_Task item_
Scan the listing below. Return every line containing the string "IoFailure".

..........

Definition filter : program bool :=
  state <~ load_state ;;
  if negb (state =? Armed) then Ret false
  else
    ok <~ admitted ;;
    if negb ok then Ret false
    else
      level <~ read tileMaster ;;
      if negb level.1 then fail IoFailure ;;~ Ret true
      else if negb (test level.2 1) then Ret false
      else
        ok <~ cas_state Armed Masked ;;
        if negb ok then Ret false
        else
          ok <~ write tileMaster 0 ;;
          if negb ok then fail IoFailure ;;~ Ret true else Ret true.

Inductive polled := PIo | PValid (identity : Z) | PInvalid.

(** The loop that waits for a valid identity. *)
Fixpoint poll (attempts : nat) (reg start : Z) : program polled :=
  match attempts with
  | O => Ret PInvalid
  | S attempts =>
      r <~ read reg ;;
      if negb r.1 then Ret PIo
      else if test r.2 identityValid then Ret (PValid r.2)
      else
        now <~ atomic call_nowMicros ;;
        if (now <? start) || (100 <=? now - start) then Ret PInvalid else poll attempts reg start
  end.

Definition identity_of (b i v : Z) : Identity := {|
  raw := v; bank := b; bit := i; engineClass := Z.land (Z.shiftr v 16) 7;
  instance := Z.land (Z.shiftr v 20) 63; vector := wrap 16 v |}.

(** [events_[eventCount_++] = id] *)
Definition push_event (id : Identity) : ST machine unit := (
  c <-- gets ctl ;;
  if (eventCount_ c <? maxEvents)%nat then upd (set_events (<[eventCount_ c := id]> (events_ c)) (S (eventCount_ c)))
  else record EvOverflow)%st.

(** The body of the loop over the bits of a bank; [Some] is a return. *)
Definition collect_bit (b dw i : Z) : program (option Status) :=
  if negb (test dw (Z.shiftl 1 i)) then Ret None
  else
    ok <~ write (selectorRegister + b * 4) (Z.shiftl 1 i) ;;
    if negb ok then s <~ fail IoFailure ;; Ret (Some s)
    else
      begin <~ atomic call_nowMicros ;;
      identity <~ poll 10000 (identityRegister + b * 4) begin ;;
      match identity with
      | PIo => s <~ fail IoFailure ;; Ret (Some s)
      | PInvalid => s <~ fail Timeout ;; Ret (Some s)
      | PValid v =>
          ok <~ write (identityRegister + b * 4) v ;;
          if negb ok then s <~ fail IoFailure ;; Ret (Some s)
          else atomic (push_event (identity_of b i v)) ;;~ Ret None
      end.

Fixpoint collect_bits (b dw : Z) (l : list Z) : program (option Status) :=
  match l with
  | [] => Ret None
  | i :: l =>
      r <~ collect_bit b dw i ;;
      match r with Some s => Ret (Some s) | None => collect_bits b dw l end
  end.

Definition collect_bank (master b : Z) : program (option Status) :=
  if negb (test master (Z.shiftl 1 b)) then Ret None
  else
    dw <~ read (bankStatus + b * 4) ;;
    if negb dw.1 then s <~ fail IoFailure ;; Ret (Some s)
    else
      r <~ collect_bits b dw.2 (seqZ 0 32) ;;
      match r with
      | Some s => Ret (Some s)
      | None =>
          ok <~ write (bankStatus + b * 4) dw.2 ;;
          if negb ok then s <~ fail IoFailure ;; Ret (Some s) else Ret None
      end.

(** [eventCount_ = nextEvent_ = 0]: a batch begins. *)
Definition begin_batch (other : Z) : ST machine unit := (upd (set_empty other) ;;; record EvBatch)%st.

Definition collect : program Status :=
  tile <~ read tileMaster ;;
  if negb tile.1 || test tile.2 masterEnable then fail IoFailure
  else if test tile.2 (Z.land (Z.lnot masterEnable) (Z.lnot 1)) then fail Unsupported
  else if negb (test tile.2 1) then
    atomic (begin_batch 0) ;;~ set (set_batchReady true) ;;~ Ret Ok
  else
    ok <~ write tileMaster (Z.land tile.2 (Z.lnot masterEnable)) ;;
    if negb ok then fail IoFailure
    else
      master <~ read gfxMaster ;;
      if negb master.1 then fail IoFailure
      else
        ok <~ write gfxMaster master.2 ;;
        if negb ok then fail IoFailure
        else
          atomic (begin_batch (Z.land master.2 (Z.lnot (Z.lor masterEnable 3)))) ;;~
          r <~ collect_bank master.2 0 ;;
          match r with
          | Some s => Ret s
          | None =>
              r <~ collect_bank master.2 1 ;;
              match r with
              | Some s => Ret s
              | None => set (set_batchReady true) ;;~ Ret Ok
              end
          end.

..........

_Answer to the problem_
      if negb level.1 then fail IoFailure ;;~ Ret true
          if negb ok then fail IoFailure ;;~ Ret true else Ret true.
    if negb ok then s <~ fail IoFailure ;; Ret (Some s)
      | PIo => s <~ fail IoFailure ;; Ret (Some s)
          if negb ok then s <~ fail IoFailure ;; Ret (Some s)
    if negb dw.1 then s <~ fail IoFailure ;; Ret (Some s)
          if negb ok then s <~ fail IoFailure ;; Ret (Some s) else Ret None
  if negb tile.1 || test tile.2 masterEnable then fail IoFailure
    if negb ok then fail IoFailure
      if negb master.1 then fail IoFailure
        if negb ok then fail IoFailure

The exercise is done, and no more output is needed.